Stored data entries

★ ★ ★

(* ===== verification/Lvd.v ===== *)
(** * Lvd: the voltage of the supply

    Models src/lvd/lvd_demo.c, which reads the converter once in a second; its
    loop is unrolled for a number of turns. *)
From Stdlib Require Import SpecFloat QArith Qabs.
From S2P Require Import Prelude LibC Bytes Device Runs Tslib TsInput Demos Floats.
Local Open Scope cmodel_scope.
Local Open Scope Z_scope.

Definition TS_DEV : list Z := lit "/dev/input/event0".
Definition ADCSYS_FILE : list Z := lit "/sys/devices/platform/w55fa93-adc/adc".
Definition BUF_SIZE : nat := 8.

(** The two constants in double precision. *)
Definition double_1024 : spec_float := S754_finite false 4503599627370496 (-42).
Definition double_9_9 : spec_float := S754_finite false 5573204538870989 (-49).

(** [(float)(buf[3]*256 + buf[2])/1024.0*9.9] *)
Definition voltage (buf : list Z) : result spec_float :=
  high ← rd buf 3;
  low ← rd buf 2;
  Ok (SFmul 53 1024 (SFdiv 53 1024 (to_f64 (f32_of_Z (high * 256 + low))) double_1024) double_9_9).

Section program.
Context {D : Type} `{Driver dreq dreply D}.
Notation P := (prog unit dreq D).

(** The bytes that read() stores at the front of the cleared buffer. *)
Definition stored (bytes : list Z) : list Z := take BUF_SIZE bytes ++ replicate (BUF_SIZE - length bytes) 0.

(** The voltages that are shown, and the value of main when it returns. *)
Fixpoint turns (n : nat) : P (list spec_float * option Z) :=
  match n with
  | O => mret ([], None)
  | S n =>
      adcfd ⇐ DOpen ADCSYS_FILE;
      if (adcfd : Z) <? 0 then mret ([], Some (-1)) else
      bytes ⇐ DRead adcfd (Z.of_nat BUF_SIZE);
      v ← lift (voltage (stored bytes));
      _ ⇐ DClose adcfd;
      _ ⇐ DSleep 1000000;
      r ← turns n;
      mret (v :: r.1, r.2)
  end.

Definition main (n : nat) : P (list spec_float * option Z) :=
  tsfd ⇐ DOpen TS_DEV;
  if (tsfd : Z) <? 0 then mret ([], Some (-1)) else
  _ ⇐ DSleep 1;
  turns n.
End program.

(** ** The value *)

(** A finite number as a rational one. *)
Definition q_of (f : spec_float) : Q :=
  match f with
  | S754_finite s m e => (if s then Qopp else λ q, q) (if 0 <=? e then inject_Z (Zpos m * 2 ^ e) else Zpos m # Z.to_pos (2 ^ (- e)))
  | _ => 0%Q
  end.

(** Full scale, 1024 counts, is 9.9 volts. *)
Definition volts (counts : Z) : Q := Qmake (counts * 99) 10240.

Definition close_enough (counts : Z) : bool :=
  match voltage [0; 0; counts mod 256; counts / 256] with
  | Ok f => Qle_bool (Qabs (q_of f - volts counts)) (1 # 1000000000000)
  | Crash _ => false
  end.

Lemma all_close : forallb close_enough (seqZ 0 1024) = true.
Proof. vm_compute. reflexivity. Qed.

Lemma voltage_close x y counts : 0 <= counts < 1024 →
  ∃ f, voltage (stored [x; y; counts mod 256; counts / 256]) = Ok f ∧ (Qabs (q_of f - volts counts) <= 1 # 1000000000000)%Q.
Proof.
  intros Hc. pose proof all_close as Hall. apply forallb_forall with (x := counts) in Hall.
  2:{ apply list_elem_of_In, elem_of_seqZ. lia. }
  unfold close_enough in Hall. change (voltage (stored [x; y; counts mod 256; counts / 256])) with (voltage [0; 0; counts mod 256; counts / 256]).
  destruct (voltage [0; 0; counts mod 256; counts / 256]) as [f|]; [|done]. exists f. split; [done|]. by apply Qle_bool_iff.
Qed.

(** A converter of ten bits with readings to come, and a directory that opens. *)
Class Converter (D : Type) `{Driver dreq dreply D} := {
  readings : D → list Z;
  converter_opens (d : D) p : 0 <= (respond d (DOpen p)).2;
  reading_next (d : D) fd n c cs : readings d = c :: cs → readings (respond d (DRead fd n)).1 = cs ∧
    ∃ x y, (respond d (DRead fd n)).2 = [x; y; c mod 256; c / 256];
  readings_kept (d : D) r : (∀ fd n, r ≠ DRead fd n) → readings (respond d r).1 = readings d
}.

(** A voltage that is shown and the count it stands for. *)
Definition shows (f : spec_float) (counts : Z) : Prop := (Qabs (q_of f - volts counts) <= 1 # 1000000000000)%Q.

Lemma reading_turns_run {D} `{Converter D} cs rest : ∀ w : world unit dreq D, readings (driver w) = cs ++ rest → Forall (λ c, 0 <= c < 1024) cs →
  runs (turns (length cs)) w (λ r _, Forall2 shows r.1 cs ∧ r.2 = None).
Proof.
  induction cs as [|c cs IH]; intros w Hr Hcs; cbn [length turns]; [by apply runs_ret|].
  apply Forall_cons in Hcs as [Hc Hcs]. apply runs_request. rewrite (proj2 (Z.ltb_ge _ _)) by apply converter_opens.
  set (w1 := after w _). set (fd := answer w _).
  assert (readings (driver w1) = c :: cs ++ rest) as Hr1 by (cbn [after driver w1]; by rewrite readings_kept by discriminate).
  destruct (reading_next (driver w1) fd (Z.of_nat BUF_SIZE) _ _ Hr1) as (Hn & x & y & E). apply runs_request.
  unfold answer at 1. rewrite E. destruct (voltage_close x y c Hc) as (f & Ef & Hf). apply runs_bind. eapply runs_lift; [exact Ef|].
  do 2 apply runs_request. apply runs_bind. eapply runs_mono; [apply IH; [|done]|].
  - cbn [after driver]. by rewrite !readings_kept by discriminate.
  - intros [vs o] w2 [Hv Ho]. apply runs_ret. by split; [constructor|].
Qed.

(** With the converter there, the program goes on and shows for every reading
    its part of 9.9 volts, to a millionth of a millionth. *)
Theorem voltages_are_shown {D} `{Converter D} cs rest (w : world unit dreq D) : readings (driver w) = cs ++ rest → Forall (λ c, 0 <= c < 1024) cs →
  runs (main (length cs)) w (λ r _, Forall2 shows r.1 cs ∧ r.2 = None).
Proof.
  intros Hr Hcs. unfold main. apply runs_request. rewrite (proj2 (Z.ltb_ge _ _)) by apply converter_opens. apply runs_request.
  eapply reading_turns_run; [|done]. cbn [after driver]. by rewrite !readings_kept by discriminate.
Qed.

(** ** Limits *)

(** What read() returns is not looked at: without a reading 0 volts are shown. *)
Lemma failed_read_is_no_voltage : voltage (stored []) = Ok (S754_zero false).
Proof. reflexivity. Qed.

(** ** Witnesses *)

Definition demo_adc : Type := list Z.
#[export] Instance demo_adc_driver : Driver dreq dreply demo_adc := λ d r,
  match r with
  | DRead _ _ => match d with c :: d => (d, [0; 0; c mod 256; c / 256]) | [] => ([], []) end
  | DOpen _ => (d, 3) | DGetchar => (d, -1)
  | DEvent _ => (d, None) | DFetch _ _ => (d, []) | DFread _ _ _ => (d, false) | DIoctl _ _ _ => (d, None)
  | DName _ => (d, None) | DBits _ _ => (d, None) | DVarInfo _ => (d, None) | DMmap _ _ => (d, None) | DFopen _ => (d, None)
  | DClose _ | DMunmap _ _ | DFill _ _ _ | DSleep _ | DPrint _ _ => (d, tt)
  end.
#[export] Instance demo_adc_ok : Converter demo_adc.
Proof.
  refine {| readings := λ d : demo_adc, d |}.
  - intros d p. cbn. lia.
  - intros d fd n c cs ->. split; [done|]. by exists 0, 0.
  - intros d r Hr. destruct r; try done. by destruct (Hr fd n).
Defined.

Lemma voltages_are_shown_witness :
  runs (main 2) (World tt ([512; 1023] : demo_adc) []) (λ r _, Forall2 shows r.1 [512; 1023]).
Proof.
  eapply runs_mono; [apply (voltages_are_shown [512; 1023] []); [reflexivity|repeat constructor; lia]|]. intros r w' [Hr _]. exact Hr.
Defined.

★ ★ ★

TASK DETAILS
Using the entries above, return exactly the lines from the line with "do 2 apply runs_request." to the line with "DGetchar => (d, -1)", counting both of those lines.

THE ANSWER
  do 2 apply runs_request. apply runs_bind. eapply runs_mono; [apply IH; [|done]|].
  - cbn [after driver]. by rewrite !readings_kept by discriminate.
  - intros [vs o] w2 [Hv Ho]. apply runs_ret. by split; [constructor|].
Qed.

(** With the converter there, the program goes on and shows for every reading
    its part of 9.9 volts, to a millionth of a millionth. *)
Theorem voltages_are_shown {D} `{Converter D} cs rest (w : world unit dreq D) : readings (driver w) = cs ++ rest → Forall (λ c, 0 <= c < 1024) cs →
  runs (main (length cs)) w (λ r _, Forall2 shows r.1 cs ∧ r.2 = None).
Proof.
  intros Hr Hcs. unfold main. apply runs_request. rewrite (proj2 (Z.ltb_ge _ _)) by apply converter_opens. apply runs_request.
  eapply reading_turns_run; [|done]. cbn [after driver]. by rewrite !readings_kept by discriminate.
Qed.

(** ** Limits *)

(** What read() returns is not looked at: without a reading 0 volts are shown. *)
Lemma failed_read_is_no_voltage : voltage (stored []) = Ok (S754_zero false).
Proof. reflexivity. Qed.

(** ** Witnesses *)

Definition demo_adc : Type := list Z.
#[export] Instance demo_adc_driver : Driver dreq dreply demo_adc := λ d r,
  match r with
  | DRead _ _ => match d with c :: d => (d, [0; 0; c mod 256; c / 256]) | [] => ([], []) end
  | DOpen _ => (d, 3) | DGetchar => (d, -1)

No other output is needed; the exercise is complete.